Saturday at noon ET on ABC, Jackson State head coach Deion Sanders will lead his team against the South Carolina State Bulldogs in the 2021 Cricket Celebration Bowl at the sold-out Mercedes Benz in Atlanta.
For Pro Football Hall of Famer Sanders, the game will conclude his first fall at the helm of what many consider the most successful rebuilding project for a college football program at a Historically Black College or University (HBCU). The Tigers are 11-1 this fall and captured the Southwestern Athletic Conference title for the first time since 2007; Sanders coached JSU to a 4-3 record in the spring of 2021.
Through the enterprise reporting of its award-winning sports journalist Jean-Jacques Taylor, The Undefeated has chronicled every aspect of Sanders and the Tigers’ story. Taylorw, who is also president of JJT Media Group in Dallas, has covered Sanders since the mid-1990s while on the Dallas Morning News Cowboys beat and later as a sports columnist.
Wednesday, when Travis Hunter – ESPN’s No. 2 recruit in the Class of 2022 – announced he would attend Jackson State, Taylor reported the transformative impact of Hunter’s decision.
Front Row spoke with Taylor, who interviews Sanders in the video above, about covering the football legend and Jackson State:
In what ways have you seen Sanders evolve over the years?
Deion is the same dude he has always been. Most other reporters just never figured who he really is. I did. If you understand Deion, you’ll realize he has tremendous swag, but he’s also a terrific teammate who likes to shine the light on others. I was doing a piece on Deion leading the league in punt returns in 1996 or ’97.
He only talked after games and every now and then in the locker room. One day, I approached him and said, “you’re leading the league in punt returns, and I want to do a piece on the guys blocking for you.” He gave me great quotes and all the time I needed. I gave him the story a couple of days later, and the next time he saw me, he said, “‘good job.’ Get with me anytime you need something.”

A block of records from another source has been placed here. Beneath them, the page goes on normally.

Lemma deriv_lang r : forall c w, lang (deriv c r) w <-> lang r (String c w).
Proof.
  induction r; intros c w; simpl.
  - split; intros H; inv H.
  - split; intros H; inv H.
  - destruct (p c) eqn:E; split; intros H.
    + inv H. auto.
    + inv H. constructor.
    + inv H.
    + inv H. congruence.
  - assert (Hc : lang (cat (deriv c r1) r2) w <->
                 exists u v, w = u ++ v /\ lang r1 (String c u) /\ lang r2 v).
    { rewrite lang_cat_smart. split.
      - intros H. inv H. exists u, v. rewrite <- IHr1. auto.
      - intros (u & v & -> & H1 & H2). constructor; [apply IHr1|]; assumption. }
    assert (Hsplit : lang (Cat r1 r2) (String c w) <->
                     (exists u v, w = u ++ v /\ lang r1 (String c u) /\ lang r2 v)
                     \/ (lang r1 "" /\ lang r2 (String c w))).
    { split.
      - intros H. apply lang_cat_inv in H as (u & v & E & H1 & H2).
        destruct u as [|a u]; simpl in E.
        + right. subst. auto.
        + injection E as <- ->. left. eauto.
      - intros [(u & v & -> & H1 & H2) | [H1 H2]].
        + change (String c (u ++ v)) with (String c u ++ v). auto.
        + change (String c w) with ("" ++ String c w). auto. }
    rewrite Hsplit. destruct (nullable r1) eqn:N.
    + rewrite lang_alt_smart. split.
      * intros H. inv H; [left; apply Hc; assumption|].
        right. split; [apply nullable_lang; assumption | apply IHr2; assumption].
      * intros [H | [_ H]]; [apply lang_alt_l, Hc; assumption | apply lang_alt_r, IHr2; assumption].
    + rewrite Hc. split; [auto|].
      intros [H | [H _]]; [assumption|].
      apply nullable_lang in H. congruence.
  - rewrite lang_alt_smart. split; intros H; inv H;
      solve [apply lang_alt_l, IHr1; assumption | apply lang_alt_r, IHr2; assumption].
  - rewrite lang_cat_smart. split; intros H.
    + inv H. change (String c (u ++ v)) with (String c u ++ v).
      constructor; [apply IHr|]; assumption.
    + apply lang_star_cons in H as (u & v & -> & H1 & H2).
      constructor; [apply IHr|]; assumption.
Qed.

Over the years, I’ve done that, and we’ve built a relationship on trust. Bottom line: Deion has always been a guy committed to kids and helping others, but many folks got lost in the glitter and the fame and didn’t realize it.

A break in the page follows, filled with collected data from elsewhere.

(** * ILI9341_T4: vsync-aligned differential display driver

    Shallow embedding of [src/ILI9341Driver.cpp] (the ILI9341 driver for
    Teensy 4) and the properties of its update coordinator, refresh-mode
    and rotation settings, scanline oracle, pixel pusher and tear-margin
    statistics.

    The driver object is a record; every member function is a computation
    in a state monad over the driver and the hardware it talks to.  The
    hardware (SPI receive queue, interrupt arrivals, the answers of the diff
    reader) is an explicit oracle held in the state, and everything the
    driver sends to the outside is appended to a trace. *)

From Stdlib Require Import ZArith List Bool Lia QArith Qpower Lqa SpecFloat.
Import ListNotations.
Open Scope Z_scope.



(** ** Machine integers *)

Module MachineInt.

Definition INT_MIN : Z := - 2 ^ 31.
Definition INT_MAX : Z := 2 ^ 31 - 1.

(** Value of a [uint8_t] / [uint16_t] / [uint32_t] / [uint64_t] holding [z]. *)
Definition uint8 (z : Z) : Z := z mod 2 ^ 8.
Definition uint16 (z : Z) : Z := z mod 2 ^ 16.
Definition uint32 (z : Z) : Z := z mod 2 ^ 32.
Definition uint64 (z : Z) : Z := z mod 2 ^ 64.

(** Value of an [int] holding [z] (two's complement, 32 bits). *)
Definition int32 (z : Z) : Z := (z + 2 ^ 31) mod 2 ^ 32 - 2 ^ 31.

(** Value of an [int16_t] holding [z]. *)
Definition int16 (z : Z) : Z := (z + 2 ^ 15) mod 2 ^ 16 - 2 ^ 15.

(** C's [/] and [%] truncate toward zero. *)
Definition cdiv (a b : Z) : Z := Z.quot a b.
Definition cmod (a b : Z) : Z := Z.rem a b.

(** [round((double)a / (double)b)] for unsigned 32-bit [a], [b]: the
    quotient rounded to the nearest integer, halves away from zero. *)
Definition round_div (a b : Z) : Z := (2 * a + b) / (2 * b).

Lemma int32_id z : INT_MIN <= z <= INT_MAX -> int32 z = z.
Proof.
  unfold int32, INT_MIN, INT_MAX. intros H.
  rewrite Z.mod_small; lia.
Qed.

Lemma int32_range z : INT_MIN <= int32 z <= INT_MAX.
Proof.
  unfold int32, INT_MIN, INT_MAX.
  pose proof (Z.mod_pos_bound (z + 2 ^ 31) (2 ^ 32) ltac:(lia)). lia.
Qed.

Lemma uint32_id z : 0 <= z < 2 ^ 32 -> uint32 z = z.
Proof. intros H. unfold uint32. apply Z.mod_small; lia. Qed.

Lemma uint16_id z : 0 <= z < 2 ^ 16 -> uint16 z = z.
Proof. intros H. unfold uint16. apply Z.mod_small; lia. Qed.

Lemma uint8_id z : 0 <= z < 2 ^ 8 -> uint8 z = z.
Proof. intros H. unfold uint8. apply Z.mod_small; lia. Qed.

End MachineInt.
Import MachineInt.

(** ** Floating point

    [float] is IEEE-754 binary32 and [double] binary64 on the target; the
    operations are those of the standard library's specification of
    floating-point arithmetic, rounding to nearest, ties to even. *)

Definition float : Type := spec_float.
Definition double : Type := spec_float.

(** Conversion of an integer to [float] and to [double]. *)
Definition float_of_int (z : Z) : float := binary_normalize 24 128 z 0 false.
Definition double_of_int (z : Z) : double := binary_normalize 53 1024 z 0 false.

Definition float_add : float -> float -> float := SFadd 24 128.
Definition float_mul : float -> float -> float := SFmul 24 128.
Definition float_div : float -> float -> float := SFdiv 24 128.

Definition double_add : double -> double -> double := SFadd 53 1024.
Definition double_mul : double -> double -> double := SFmul 53 1024.
Definition double_div : double -> double -> double := SFdiv 53 1024.

(** Conversion of a floating-point value to [int]: the fraction is dropped.
    Outside the range of [int] the conversion is undefined in C; the
    target's conversion instruction saturates and turns NaN into 0. *)
Definition int_of_float (f : spec_float) : Z :=
  match f with
  | S754_zero _ | S754_nan => 0
  | S754_infinity s => if s then INT_MIN else INT_MAX
  | S754_finite s m e =>
      let a := if 0 <=? e then Zpos m * 2 ^ e else Zpos m / 2 ^ (- e) in
      Z.max INT_MIN (Z.min INT_MAX (if s then - a else a))
  end.

(** ** Constants of the panel *)

(** Modelled from the spec: the header [ILI9341Driver.h] with the
    [ILI9341_T4_*] macros is not part of the sources.  The spec fixes the
    panel at 240x320 pixels, scanned in 320 scanlines per refresh. *)
Definition ILI9341_T4_TFTWIDTH : Z := 240.
Definition ILI9341_T4_TFTHEIGHT : Z := 320.
Definition ILI9341_T4_NB_SCANLINES : Z := ILI9341_T4_TFTHEIGHT.
Definition ILI9341_T4_NB_PIXELS : Z := ILI9341_T4_TFTWIDTH * ILI9341_T4_TFTHEIGHT.

(** Modelled from the spec: tuning constants of the absent header.  The spec
    names them without giving values, so they are parameters of the board. *)
Record Board : Type := {
  ILI9341_T4_MIN_WAIT_TIME : Z;
  ILI9341_T4_MAX_VSYNC_SPACING : Z;
  ILI9341_T4_TOUCH_Z_THRESHOLD : Z;
  ILI9341_T4_TOUCH_Z_THRESHOLD_INT : Z
}.

(** Panel commands; the core treats them as opaque opcodes. *)
Inductive panel_cmd : Type :=
| ILI9341_T4_NOP | ILI9341_T4_SLPIN | ILI9341_T4_SLPOUT
| ILI9341_T4_INVOFF | ILI9341_T4_INVON
| ILI9341_T4_DISPOFF | ILI9341_T4_DISPON
| ILI9341_T4_CASET | ILI9341_T4_PASET | ILI9341_T4_RAMWR
| ILI9341_T4_VSCRSADD | ILI9341_T4_FRMCTR1.

(** ** Pointers, buffers and callbacks *)

(** A framebuffer pointer: [None] is [nullptr], [Some a] names the buffer. *)
Definition fbptr : Type := option nat.

(** Diff buffers: the two dummy diffs [_dd1], [_dd2] owned by the driver and
    the diff buffers supplied by the user. *)
Inductive diffref : Type :=
| dd1 | dd2 | UserDiff (id : nat).

Definition diffptr : Type := option diffref.

(** Pointers to member functions: the completion callback [_pcb], the
    callback of the one-shot timer and the handler attached to the DMA
    channel. *)
Inductive methodCB : Type :=
| cb_buffer2fullCB
| cb_subFrameTimerStartcb
| cb_subFrameTimerStartcb2
| cb_subFrameInterruptDiff2
| cb_dmaInterruptDiff.

Inductive dma_state : Type :=
| ILI9341_T4_DMA_IDLE | ILI9341_T4_DMA_ON.

Inductive buffering_mode : Type :=
| NO_BUFFERING | DOUBLE_BUFFERING | TRIPLE_BUFFERING.

Definition fbptr_eqb (a b : fbptr) : bool :=
  match a, b with
  | None, None => true
  | Some x, Some y => Nat.eqb x y
  | _, _ => false
  end.

Definition is_null {A : Type} (p : option A) : bool :=
  match p with None => true | Some _ => false end.

Definition dma_state_eqb (a b : dma_state) : bool :=
  match a, b with
  | ILI9341_T4_DMA_IDLE, ILI9341_T4_DMA_IDLE => true
  | ILI9341_T4_DMA_ON, ILI9341_T4_DMA_ON => true
  | _, _ => false
  end.

(** [elapsedMicros] / [elapsedMillis] objects hold the clock value at their
    last reset; reading one gives the time elapsed since then. *)
Definition elapsedMicros : Type := Z.
Definition elapsedMillis : Type := Z.

(** A [StatsVar] accumulator, kept as the samples pushed since its reset. *)
Definition StatsVar : Type := list Z.

(** ** The outside world *)

(** Interrupt sources: the periodic-interval timer and the completion of the
    SPI transmit DMA chain. *)
Inductive irq : Type :=
| IRQ_PIT | IRQ_DMA.

(** What one call of [readDiff] hands back: the return code and the values
    it leaves in [x], [y], [len] ([None]: the argument is left untouched). *)
Record read_result : Type := {
  rr_code : Z;
  rr_x : option Z;
  rr_y : option Z;
  rr_len : option Z
}.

"The goal for Jackson State coach Deion Sanders has always been about more than winning football games."
— The Undefeated (@TheUndefeated) December 14, 2021
What do you consider as the impact of Hunter’s commitment to Jackson State?
Anything is possible. There are not going to be a ton of five-star players flocking to HBCUs, but there will be some and some four-star players, too. And it doesn’t matter if they’re going because they want to play for a coach they idolized as a kid, or they received a huge NIL [Name, Image and Likeness] deal or they want the cultural experience of being at an HBCU. If you can play, the NFL can and will find you.
They found Carson Wentz. They found Cooper Kupp. They found Steve McNair. Deion has broken the glass ceiling. It’s no different than the four-minute mile. Once Jim Ryan did it, everybody was running sub-four-minute miles. Now that Sanders has done it, other HBCUs will go hard after four- and five-star players that make sense.
From your experience covering Sanders for more than 25 years, what traits from his playing career foretold he’d be a change agent?
No one practiced harder than Deion. He always wanted to cover Jerry Rice and Michael Irvin in practice. No one watched more tape than Deion. He was one of the first players to carry a portable DVD player with him so he could watch video whenever he wanted. His success was always about hard work and discipline. Those are the traits that make a good coach.